§ **RECORDS FOR THIS EXERCISE**:
-- -- --
(* ===== verification/StepsCache.v ===== *)
(** * Cache operations under the protocol

    Loads return what the protocol recorded; saves of true records, removals
    and retention keep the cache invariant, whatever I/O fails. *)

From S2P Require Import Prelude Fmt Utf8 Error Image ImageCodec App Proc Atomic AtomicProps Cache CacheChecksum CacheProps CacheTheorems Store World Core Compactor Writer Protocol Invariant Steps.

(** The strings of a log fit in memory, as Rust strings do. *)
Class LogNames (P : string) (ns : option string) : Prop := {
  prefix_utf8 : is_utf8 P;
  prefix_len : str_len P + 64 <= ISIZE_MAX;
  ns_len : forall n, ns = Some n -> sane_str n;
}.

Section steps_cache.
Context {S : Type} `{ObjectStoreLaws S} `{WalAppLaws}.
Variable P : string.
Variable ns : option string.
Context `{!LogNames P ns}.
Abbreviation World := (World S).
Abbreviation cfg := (History * World)%type.
Abbreviation inv := (inv P ns).
Abbreviation rely := (rely P ns).
Abbreviation wp := (pwp P ns).
Implicit Types (w : World) (c : cfg).

Lemma wkey_sane : sane_str (wkey P).
Proof. unfold sane_str, wkey. rewrite str_len_app. change (str_len "wal") with 3. pose proof prefix_len. lia. Qed.

Lemma snap_key_sane k L : snap_key_at P k L -> sane_str k.
Proof. intros Hk. unfold sane_str. rewrite (snap_key_len _ _ _ Hk). pose proof prefix_len. lia. Qed.

Lemma wal_sane : sane_str "wal".
Proof. by vm_compute. Qed.

Lemma wal_not_snap L : ~ snap_key_at P "wal" L.
Proof.
  intros Hk. pose proof (snap_key_len _ _ _ Hk) as Hl. change (str_len "wal") with 3 in Hl.
  unfold str_len in Hl. pose proof (zlen_nonneg (as_bytes P)). lia.
Qed.

Lemma ns_sane n : ns = Some n -> sane_str n.
Proof. apply ns_len. Qed.

#[local] Hint Resolve wkey_sane snap_key_sane wal_sane ns_sane : waltier.

(** [h] keeps true records true, in every later world. *)
Definition safe_fs (h : Fs -> Fs) c : Prop := forall c1, inv c1 -> grows P c c1 ->
  cache_snaps_ok P ns (fs_files (h (w_fs c1.2))) (entries c1.1)
  /\ cache_wal_ok P ns (fs_files (h (w_fs c1.2))) (w_store c1.2).

Lemma safe_sub h c : (forall fs, fs_files (h fs) ⊆ fs_files fs) -> safe_fs h c.
Proof.
  intros Hsub c1 Hinv _. split.
  - intros n p k L d Hn Hp Hk Hf. eapply (inv_cache_snaps _ _ _ Hinv); [done..|].
    by eapply lookup_weaken.
  - intros n p e d Hn Hp He Hf. eapply (inv_cache_wal _ _ _ Hinv); [done..|].
    by eapply lookup_weaken.
Qed.

Lemma safe_remove ca k c : safe_fs (remove_snapshot ca k) c.
Proof. apply safe_sub, remove_snapshot_sub. Qed.

Lemma safe_save_snapshot ca k L d c : cache_ok P ns ca -> snap_key_at P k L ->
  good_snapshot d L (entries c.1) -> safe_fs (save_snapshot ca k d) c.
Proof.
  intros Hca Hk Hd c1 Hinv Hg.
  assert (forall q, not_tmp q ->
    fs_files (save_snapshot ca k d (w_fs c1.2)) !! q = fs_files (w_fs c1.2) !! q
    \/ exists n, ns = Some n /\ fs_files (save_snapshot ca k d (w_fs c1.2)) !! q
      = Some (record_file (as_bytes (identity_of n (wkey P))) (as_bytes k) d)) as Hat.
  { intros q Hq. destruct (save_snapshot_at ca k d (w_fs c1.2) q Hq) as [?|(_ & id & Hid & Hf)]; [by left|].
    right. destruct Hca as [?|(n & Hn & Hid')]; [congruence|]. exists n. split; [done|].
    rewrite Hf. congruence. }
  split.
  - intros n p k' L' d' Hn Hp Hk' Hf. destruct (Hat p Hp) as [Heq|(n' & Hn' & Heq)]; rewrite Heq in Hf.
    + by eapply (inv_cache_snaps _ _ _ Hinv).
    + apply (inj Some) in Hf. assert (n' = n) as -> by congruence.
      apply record_file_inj in Hf as (_ & _ & <- & <-);
        [|by eauto with waltier..].
      rewrite (snap_key_fun _ _ _ _ Hk' Hk).
      eapply good_snapshot_mono; [|done]. by eapply entries_mono.
  - intros n p e d' Hn Hp He Hf. destruct (Hat p Hp) as [Heq|(n' & Hn' & Heq)]; rewrite Heq in Hf.
    + by eapply (inv_cache_wal _ _ _ Hinv).
    + apply (inj Some) in Hf.
      apply record_file_inj in Hf as (_ & _ & -> & _);
        [by apply wal_not_snap in Hk
        |by eauto with waltier..].
Qed.

Lemma safe_save_wal ca e d c : cache_ok P ns ca -> known (w_store c.2) (wkey P) e d ->
  safe_fs (save_wal ca e d) c.
Proof.
  intros Hca Hd c1 Hinv Hg.
  assert (forall q, not_tmp q ->
    fs_files (save_wal ca e d (w_fs c1.2)) !! q = fs_files (w_fs c1.2) !! q
    \/ exists n, ns = Some n /\ str_len e <= U16_MAX /\ fs_files (save_wal ca e d (w_fs c1.2)) !! q
      = Some (record_file (as_bytes (identity_of n (wkey P))) (as_bytes "wal") (wal_data e d))) as Hat.
  { intros q Hq. destruct (save_wal_at ca e d (w_fs c1.2) q Hq) as [?|(_ & He & id & Hid & Hf)]; [by left|].
    right. destruct Hca as [?|(n & Hn & Hid')]; [congruence|]. exists n. split_and!; [done..|].
    rewrite Hf. congruence. }
  split.
  - intros n p k' L' d' Hn Hp Hk' Hf. destruct (Hat p Hp) as [Heq|(n' & Hn' & _ & Heq)]; rewrite Heq in Hf.
    + by eapply (inv_cache_snaps _ _ _ Hinv).
    + apply (inj Some) in Hf.
      apply record_file_inj in Hf as (_ & _ & <- & _);
        [by apply wal_not_snap in Hk'
        |by eauto with waltier..].
  - intros n p e' d' Hn Hp He Hf. destruct (Hat p Hp) as [Heq|(n' & Hn' & He' & Heq)]; rewrite Heq in Hf.
    + by eapply (inv_cache_wal _ _ _ Hinv).
    + apply (inj Some) in Hf.
      apply record_file_inj in Hf as (_ & _ & _ & Hf);
        [|by eauto with waltier..].
      apply wal_data_inj in Hf as [-> ->]; [|done..]. by apply (grows_known _ _ _ Hg).
Qed.

Lemma wp_on_fs_ i h (Q : unit -> cfg -> Prop) E c :
  safe_fs h c -> (forall c', rely i c c' -> Q tt c') -> wp i (on_fs_ h) Q E c.
Proof.
  intros Hh HQ. apply wp_quiet. intros c1 w2 r Hr Hf _. injection Hf as <- <-.
  pose proof Hr as (Hinv & Hg & _). destruct (Hh c1 Hinv Hg) as [Hs Hw].
  split; [by apply quiet_fs|]. intros Hr'. by apply HQ.
Qed.

(** An operation that only removes files. *)
Lemma wp_on_fs_sub i {R} (h : Fs -> Fs * R) (Q : R -> cfg -> Prop) E c :
  (forall fs, fs_files (h fs).1 ⊆ fs_files fs) -> (forall r c', rely i c c' -> Q r c') -> wp i (on_fs h) Q E c.
Proof.
  intros Hh HQ. apply wp_quiet. intros c1 w2 r Hr Hf _. destruct (h (w_fs c1.2)) as [fs o] eqn:Eh. injection Hf as <- <-.
  pose proof Hr as (Hinv & Hg & _). destruct (safe_sub (fun fs => (h fs).1) c Hh c1 Hinv Hg) as [Hs Hw].
  rewrite Eh in Hs, Hw. split; [by apply quiet_fs|]. intros Hr'. by apply HQ.
Qed.

Lemma read_dir_files d fs : fs_files (read_dir d fs).1 = fs_files fs.
Proof. unfold read_dir. pose proof (draw_files fs). destruct (draw fs) as [[?|] ?]; done. Qed.

Lemma wp_sweep_cache i keep entries (Q : unit -> cfg -> Prop) E c :
  inv c -> (forall c', rely i c c' -> Q tt c') -> wp i (sweep_cache keep entries) Q E c.
Proof.
  revert c. induction entries as [|p entries IH]; intros c Hinv HQ; cbn [sweep_cache]; [by apply HQ, rely_refl|].
  destruct (_ && _); [|by apply IH]. apply wp_bind, wp_on_fs_sub; [intros fs; apply remove_file_sub|].
  intros _ c1 Hr. apply IH; [by apply (rely_inv _ _ _ _ _ Hr)|]. intros c2 Hr2. apply HQ. by eapply rely_trans.
Qed.

Lemma wp_retain_cache i ca keep (Q : unit -> cfg -> Prop) E c :
  inv c -> (forall c', rely i c c' -> Q tt c') -> wp i (retain_cache ca keep) Q E c.
Proof.
  intros Hinv HQ. unfold retain_cache. destruct (c_identity ca); [|by apply HQ, rely_refl].
  apply wp_bind, wp_on_fs_sub; [intros fs; by rewrite read_dir_files|].
  intros [entries|e] c1 Hr; [|by apply HQ]. apply wp_sweep_cache; [by apply (rely_inv _ _ _ _ _ Hr)|].
  intros c2 Hr2. apply HQ. by eapply rely_trans.
Qed.

(** Alone, it is the operation of the cache in one step. *)
Lemma retain_cache_alone ca keep (w : World) :
  run (retain_cache ca keep) w = Some (with_fs (retain_snapshot ca keep (w_fs w)) w, Returned tt).
Proof.
  assert (forall w : World, with_fs (w_fs w) w = w) as Hid by by intros [].
  unfold retain_cache, retain_snapshot. destruct (c_identity ca) as [id|]; [|by cbn; rewrite Hid].
  cbn. destruct (read_dir (c_dir ca) (w_fs w)) as [fs [entries|e]]; [|done]. cbn.
  revert fs. induction entries as [|p entries IH]; intros fs; [done|]. cbn [sweep_cache fold_left].
  destruct (_ && _); [|by apply IH]. cbn. destruct (remove_file p fs) as [fs' r]. cbn. apply IH.
Qed.

(** An optional cache write in front of the rest. *)
Lemma wp_fs_if i (b : bool) h {A} (k : unit -> proc World A) (Q : A -> cfg -> Prop) E c :
  inv c -> (b = true -> safe_fs h c) -> (forall c', rely i c c' -> wp i (k tt) Q E c') ->
  wp i (let! x := (if b then on_fs_ h else Ret tt) in k x) Q E c.
Proof.
  intros Hinv Hh Hk. destruct b.
  - apply wp_bind, wp_on_fs_; [by apply Hh|]. exact Hk.
  - cbn [bind]. apply Hk. by apply rely_refl.
Qed.

(** ** Loads *)

Lemma quiet_same_files c fs : inv c -> fs_files fs = fs_files (w_fs c.2) -> quiet P ns c (with_fs fs c.2).
Proof. intros Hinv Hf. apply quiet_fs; [done|..]; rewrite Hf; apply Hinv. Qed.

Lemma wp_load_snapshot i ca k L max (Q : option bytes -> cfg -> Prop) E c :
  cache_ok P ns ca -> snap_key_at P k L ->
  (forall r c', rely i c c' ->
     (forall d, r = Some d -> good_snapshot d L (entries c'.1) /\ zlen d <= max) -> Q r c') ->
  wp i (on_fs (load_snapshot ca k max)) Q E c.
Proof.
  intros Hca Hk HQ. apply wp_quiet. intros c1 w2 r Hr Hf _.
  destruct (load_snapshot ca k max (w_fs c1.2)) as [fs o] eqn:El. injection Hf as <- <-.
  pose proof (rely_inv _ _ _ _ _ Hr) as Hinv.
  apply load_snapshot_spec in El as [Hfs Hd]; [|by eapply snap_key_sane].
  split; [by apply quiet_same_files|]. intros Hr'. apply HQ; [done|].
  intros d Hsome. destruct (Hd d Hsome) as (id & Hid & Hfile & Hlen). split; [|done].
  destruct Hca as [?|(n & Hn & Hid')]; [congruence|]. rewrite Hid in Hid'. injection Hid' as ->.
  eapply (inv_cache_snaps _ _ _ Hinv); [done| |done|done].
  intros t Ht. by apply snap_path_not_tmp.
Qed.

Lemma wp_load_wal i ca max (Q : option (string * bytes) -> cfg -> Prop) E c :
  cache_ok P ns ca ->
  (forall r c', rely i c c' ->
     (forall e d, r = Some (e, d) -> known (w_store c'.2) (wkey P) e d) -> Q r c') ->
  wp i (on_fs (load_wal ca max)) Q E c.
Proof.
  intros Hca HQ. apply wp_quiet. intros c1 w2 r Hr Hf _.
  destruct (load_wal ca max (w_fs c1.2)) as [fs o] eqn:El. injection Hf as <- <-.
  pose proof (rely_inv _ _ _ _ _ Hr) as Hinv. apply load_wal_spec in El as [Hfs Hd].
  split; [by apply quiet_same_files|]. intros Hr'. apply HQ; [done|].
  intros e d Hsome. destruct (Hd e d Hsome) as (id & Hid & Hfile & _ & _ & Hlen).
  destruct Hca as [?|(n & Hn & Hid')]; [congruence|]. rewrite Hid in Hid'. injection Hid' as ->.
  eapply (inv_cache_wal _ _ _ Hinv); [done| |done|done].
  intros t Ht. by apply wal_path_not_tmp.
Qed.

Lemma wp_cache_new i dir n (Q : Cache -> cfg -> Prop) E c :
  n = ns -> (forall ca c', rely i c c' -> cache_ok P ns ca -> Q ca c') ->
  wp i (on_fs (cache_new dir n (wkey P))) Q E c.
Proof.
  intros -> HQ. apply wp_quiet. intros c1 w2 r Hr Hf _.
  destruct (cache_new dir ns (wkey P) (w_fs c1.2)) as [fs ca] eqn:En. injection Hf as <- <-.
  assert (fs_files fs = fs_files (w_fs c1.2) /\ cache_ok P ns ca) as [Hfs Hca].
  { unfold cache_new in En. destruct ns as [n|]; [|injection En as <- <-; by split; [|left]].
    unfold create_dir_all in En. pose proof (draw_files (w_fs c1.2)) as Hd.
    destruct (draw _) as [[f|] fs1]; injection En as <- <-; (split; [done|]); [by left|].
    right. by exists n. }
  split; [apply quiet_same_files; [by eapply rely_inv|done]|]. intros Hr'. by apply HQ.
Qed.

(** ** Fetching a snapshot *)

(** The errors that contention, budgets and the store explain. *)
Definition benign (e : WalError) : Prop :=
  match e with
  | LimitExceeded _ _ _ | StoreFailure _ | Contention _ _ | LsnExhausted | InvalidOptions _ => True
  | _ => False
  end.

Lemma wp_fetch_snapshot i ca k L max (Q : Result (option bytes) WalError -> cfg -> Prop) E c :
  cache_ok P ns ca -> snap_key_at P k L ->
  (forall r c', rely i c c' ->
     match r with
     | Ok (Some d) => good_snapshot d L (entries c'.1)
     | Ok None => pinned P k c.2 -> dead P k c'.2
     | Err e => benign e
     end -> Q r c') ->
  wp i (fetch_snapshot ca k max) Q E c.
Proof.
  intros Hca Hk HQ. unfold fetch_snapshot. apply wp_bind.
  eapply wp_load_snapshot; [done..|]. intros r c1 Hr1 Hload. destruct r as [d|].
  { destruct (Hload d eq_refl) as [Hgood Hlen]. cbn. rewrite check_limit_le by done. cbn.
    by apply HQ. }
  apply wp_bind, wp_get. intros r c2 Hr2 Hget.
  pose proof (rely_trans _ _ _ _ _ _ Hr1 Hr2) as Hr. pose proof Hr as (Hinv & Hg & _).
  destruct r as [[o|]|e]; [| |by apply HQ].
  - specialize (Hget _ eq_refl). destruct (check_limit_cases "snapshot bytes" (zlen (st_data o)) max)
      as [[-> Hle]|[-> _]]; [|by apply HQ].
    assert (good_snapshot (st_data o) L (entries c2.1)) as Hgood by by eapply (inv_snaps _ _ _ Hinv).
    apply wp_bind, wp_on_fs_; [by eapply safe_save_snapshot|]. intros c3 Hr3. apply HQ.
    + by eapply rely_trans.
    + eapply good_snapshot_mono; [|done]. by eapply entries_mono, rely_grows.
  - specialize (Hget _ eq_refl). apply HQ; [done|]. intros Hpin.
    pose proof (pinned_mono _ _ _ _ _ _ Hinv Hg Hk Hpin) as [[o Ho]|Hd]; [congruence|done].
Qed.

End steps_cache.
-- -- --
§ **EXERCISE DESCRIPTION**:
Take the lines above from the one containing "Variable ns : option string." down to the one containing "Lemma snap_key_sane k", and transcribe them exactly, both ends included.

§ **FINAL ANSWER**:
Variable ns : option string.
Context `{!LogNames P ns}.
Abbreviation World := (World S).
Abbreviation cfg := (History * World)%type.
Abbreviation inv := (inv P ns).
Abbreviation rely := (rely P ns).
Abbreviation wp := (pwp P ns).
Implicit Types (w : World) (c : cfg).

Lemma wkey_sane : sane_str (wkey P).
Proof. unfold sane_str, wkey. rewrite str_len_app. change (str_len "wal") with 3. pose proof prefix_len. lia. Qed.

Lemma snap_key_sane k L : snap_key_at P k L -> sane_str k.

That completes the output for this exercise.